Minstens één keer per vakantie lopen we een Koninginnetocht: een lange en zware tocht. Daar stellen we ons dan op in en we gaan goed voorbereid op pad. Vandaag was het dan zover. Maar dat hadden we van te voren niet zo bedacht en dus waren we weliswaar goed voorbereid (want dat doen we altijd), maar we hadden ons er mentaal niet op ingesteld, waren te laat vertrokken én we hadden eigenlijk toch wel een beetje te weinig eten mee.

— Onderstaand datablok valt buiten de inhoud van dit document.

(** [np.searchsorted(grid, x)]: the number of leading entries below [x]. *)
Fixpoint searchsorted (grid : list R) (x : R) : nat :=
  match grid with
  | [] => 0
  | g :: rest => if decide (g < x)%R then S (searchsorted rest x) else 0
  end.

(** [grid[0] <= p] and [p <= grid[-1]] *)
Definition within (grid : list R) (x : R) : bool :=
  match item grid 0, item grid (-1) with
  | Some lo, Some hi => bool_decide (lo <= x)%R && bool_decide (x <= hi)%R
  | _, _ => false
  end.

Definition out_of_bounds (axis : nat) : exn :=
  ValueError ("One of the requested xi is out of bounds in dimension "
              ++ match axis with 0%nat => "0" | 1%nat => "1" | _ => "2" end).

(** The bounds test, one dimension after the other over all points. *)
Fixpoint check_bounds (axis : nat) (grids : list (list R)) (xi : list point) : result unit :=
  match grids with
  | [] => Ok ()
  | grid :: rest =>
      match grid with
      | [] => Raise IndexError
      | _ :: _ =>
          if forallb (λ p, within grid (coord axis p)) xi
          then check_bounds (S axis) rest xi
          else Raise (out_of_bounds axis)
      end
  end.

(** [_find_indices] on one axis: lower cell index and normalised distance. *)
Definition find_index (grid : list R) (x : R) : Z * R :=
  let size := Z.of_nat (length grid) in
  let i := (Z.of_nat (searchsorted grid x) - 1)%Z in
  let i := if (i <? 0)%Z then 0%Z else i in
  let i := if (size - 2 <? i)%Z then (size - 2)%Z else i in
  let lo := default 0%R (item grid i) in
  let hi := default 0%R (item grid (i + 1)) in
  let denom := (hi - lo)%R in
  (i, if decide (denom = 0)%R then 0%R else ((x - lo) / denom)%R).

Voor vertrek hadden we eerst uitgebreid staan praten met de eigenaar van de hut en zijn familie. Normaalgesproken zien we ze nooit, maar ze wilden graag de boot en zwemvesten gebruiken om de visnetten op te halen. Nu we hier voor de vijfde keer waren, durfden ze hun gereserveerde houding misschien een beetje los te laten en voelde het niet meer als ‘lastig vallen’ denk ik.

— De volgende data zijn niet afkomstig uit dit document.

(** The settlement continuation of a resource:
    [resource.status = ...; resource.value = value] (or [resource.error = error]);
    [if (cacheKey) cache.set(cacheKey, resource)]. *)
Definition settleResource (o : Settlement) (res : SuspenseCache) : SuspenseCache :=
  match o with
  | FulfilWith v =>
      {| status := fulfilled; value := Some v; error := error res;
         promise := promise res |}
  | RejectWith e =>
      {| status := rejected; value := value res; error := Some e;
         promise := promise res |}
  end.

Definition runReaction (job : Reaction * Settlement) (w : World) : World :=
  let '(rx, o) := job in
  {| cache :=
       match truthyKey (reactionKey rx) with
       | Some k => <[k := target rx]> (cache w)
       | None => cache w
       end;
     resources := alter (settleResource o) (target rx) (resources w);
     promises := promises w; reactions := reactions w;
     microtasks := microtasks w |}.

(** [invalidateCache(key)] and [invalidateAllCache()] *)
Definition invalidateCache (key : string) (w : World) : World :=
  {| cache := delete key (cache w); resources := resources w;
     promises := promises w; reactions := reactions w;
     microtasks := microtasks w |}.

Definition invalidateAllCache (w : World) : World :=
  {| cache := ∅; resources := resources w; promises := promises w;
     reactions := reactions w; microtasks := microtasks w |}.

(** A caller creates a promise ([new Promise], a [fetch], an [async] call). *)
Definition newPromise (s : PromiseState) (w : World) : PromiseId * World :=
  (length (promises w),
   {| cache := cache w; resources := resources w;
      promises := promises w ++ [s]; reactions := reactions w;
      microtasks := microtasks w |}).

Definition reactionsOf (p : PromiseId) (rs : list (PromiseId * Reaction)) : list Reaction :=
  snd <$> filter (fun r => fst r = p) rs.

(** The outside world settles a pending promise: its continuations are queued
    in the order they were attached. *)
Definition settle (p : PromiseId) (o : Settlement) (w : World) : World :=
  match promises w !! p with
  | Some Pending =>
      {| cache := cache w; resources := resources w;
         promises := <[p := settledState o]> (promises w);
         reactions := filter (fun r => fst r ≠ p) (reactions w);
         microtasks :=
           microtasks w ++ ((fun rx => (rx, o)) <$> reactionsOf p (reactions w)) |}
  | _ => w
  end.

(** The queued continuations run in order. *)
Definition runJobs (jobs : list (Reaction * Settlement)) (w : World) : World :=
  foldl (fun w job => runReaction job w) w jobs.

Definition runMicrotasks (w : World) : World :=
  runJobs (microtasks w)
    {| cache := cache w; resources := resources w; promises := promises w;
       reactions := reactions w; microtasks := [] |}.

(** A promise settles and the continuations it releases run. *)
Definition settlement (p : PromiseId) (o : Settlement) (w : World) : World :=
  runMicrotasks (settle p o w).

Definition emptyWorld : World :=
  {| cache := ∅; resources := []; promises := []; reactions := []; microtasks := [] |}.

We zouden eerst brood en iets voor de lunch halen in Sand en dan van daaruit een stevige tocht naar een top lopen, de Hellandsnuten. Het zou een steile klautertocht worden. We hadden er zin in. Het begon al goed over een helling vol frambozenstruiken, dus er verdwenen de nodige rode vruchten in de monden. Daarna gingen we het bos in en werd het gelijk steil over stenen en rotsen. Leuk! We moesten ongeveer 750 hoogtemeters overbruggen. En die waren niet gemakkelijk! Het was steil, het was modderig, het waren lastige passages en toen het ook nog begon te regenen, was het ook nog eens spekglad. Aanvankelijk hadden we nog onze best gedaan om de veenstukken zo goed mogelijk over te steken, door van steen naar steen te stappen. Of in mijn geval van steen naar schijt: waarvan ik dacht dat het een steen was, bleek het een enorme vlaai te zijn…. Ik ben nog nooit zo vol overtuiging in een hoop schijt gestapt. Ik pieste bijna in m’n broek van het lachen, terwijl ik langzaam wegzonk in het veenmoeras.

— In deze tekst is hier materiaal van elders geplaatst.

Lemma noLength_itemsOf (itemsResult : option (ItemsResult Item)) :
  noLength Item itemsResult = true <-> itemsOf Item itemsResult = [].
Proof.
  unfold noLength, itemsOf.
  destruct (Js.opt_get itemsResult Items) as [[|i l]|]; simpl;
    split; congruence.
Qed.

(** X15: the markup is the builder's output for the items, followed by
    the nothing-here block exactly when there is no item: when the result
    is absent, holds no items property or holds an empty one; in these
    three cases the builder is given the empty list. *)
Theorem getItemsHtml_no_items (viewType : LibraryTab.t)
        (collectionType : option string) (noItemsMessage : string)
        (s : LibraryViewSettings) (itemsResult : option (ItemsResult Item)) :
  let built items :=
    match ViewMode s with
    | ViewMode.ListView => getListViewHtml items collectionType
    | ViewMode.GridView =>
        getCardsHtml items (getCardOptions viewType collectionType s)
    end in
  let html :=
    getItemsHtml Item getListViewHtml getCardsHtml translate
      viewType collectionType noItemsMessage s itemsResult in
  (forall i l, Js.opt_get itemsResult Items = Some (i :: l) ->
               html = built (i :: l))
  /\ (itemsResult = None
      \/ Js.opt_get itemsResult Items = None
      \/ Js.opt_get itemsResult Items = Some [] ->
      html = built []
             ++ noItemsBlock (translate "MessageNothingHere")
                             (translate noItemsMessage)).
Proof.
  cbv zeta. unfold getItemsHtml, noLength, itemsOf. split.
  - intros i l H. now rewrite H.
  - intros [H|[H|H]]; [subst itemsResult|rewrite H|rewrite H]; reflexivity.
Qed.

(** X16: in list view the markup depends neither on the category nor on
    the settings that shape cards. *)
Theorem getItemsHtml_list_view (viewType viewType' : LibraryTab.t)
        (collectionType : option string) (noItemsMessage : string)
        (s s' : LibraryViewSettings)
        (itemsResult : option (ItemsResult Item)) :
  ViewMode s = ViewMode.ListView ->
  ViewMode s' = ViewMode.ListView ->
  getItemsHtml Item getListViewHtml getCardsHtml translate
    viewType collectionType noItemsMessage s itemsResult
  = getItemsHtml Item getListViewHtml getCardsHtml translate
      viewType' collectionType noItemsMessage s' itemsResult.
Proof.
  intros H H'. unfold getItemsHtml. now rewrite H, H'.
Qed.

End ItemsHtmlProperties.

Lemma getItemsHtml_list_view_witness :
  ViewMode (getDefaultLibraryViewSettings LibraryTab.Songs)
  = ViewMode.ListView
  /\ ViewMode (getDefaultLibraryViewSettings LibraryTab.Songs)
     = ViewMode.ListView
  /\ getItemsHtml nat (fun _ _ => "rows") (fun _ _ => "cards") (fun t => t)
       LibraryTab.Songs None "MessageNoItemsAvailable"
       (getDefaultLibraryViewSettings LibraryTab.Songs) None
     = getItemsHtml nat (fun _ _ => "rows") (fun _ _ => "cards") (fun t => t)
         LibraryTab.Artists None "MessageNoItemsAvailable"
         (getDefaultLibraryViewSettings LibraryTab.Songs) None.
Proof.
  split; [reflexivity|]. split; [reflexivity|].
  exact (getItemsHtml_list_view nat (fun _ _ => "rows") (fun _ _ => "cards")
           (fun t => t) LibraryTab.Songs LibraryTab.Artists None
           "MessageNoItemsAvailable"
           (getDefaultLibraryViewSettings LibraryTab.Songs)
           (getDefaultLibraryViewSettings LibraryTab.Songs)
           None eq_refl eq_refl).
Defined.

Naar de top toe werd de klim niet makkelijker en de moed zakte langzaamaan in de schoenen bij een enkeling toen het steeds harder begon te regenen. De opluchting was dan ook groot toen we eindelijk op de top stonden en de regen gelukkig ook op hield. Toen de wolken wegtrokken hadden we ineens prachtig uitzicht op de fjorden. Wauw!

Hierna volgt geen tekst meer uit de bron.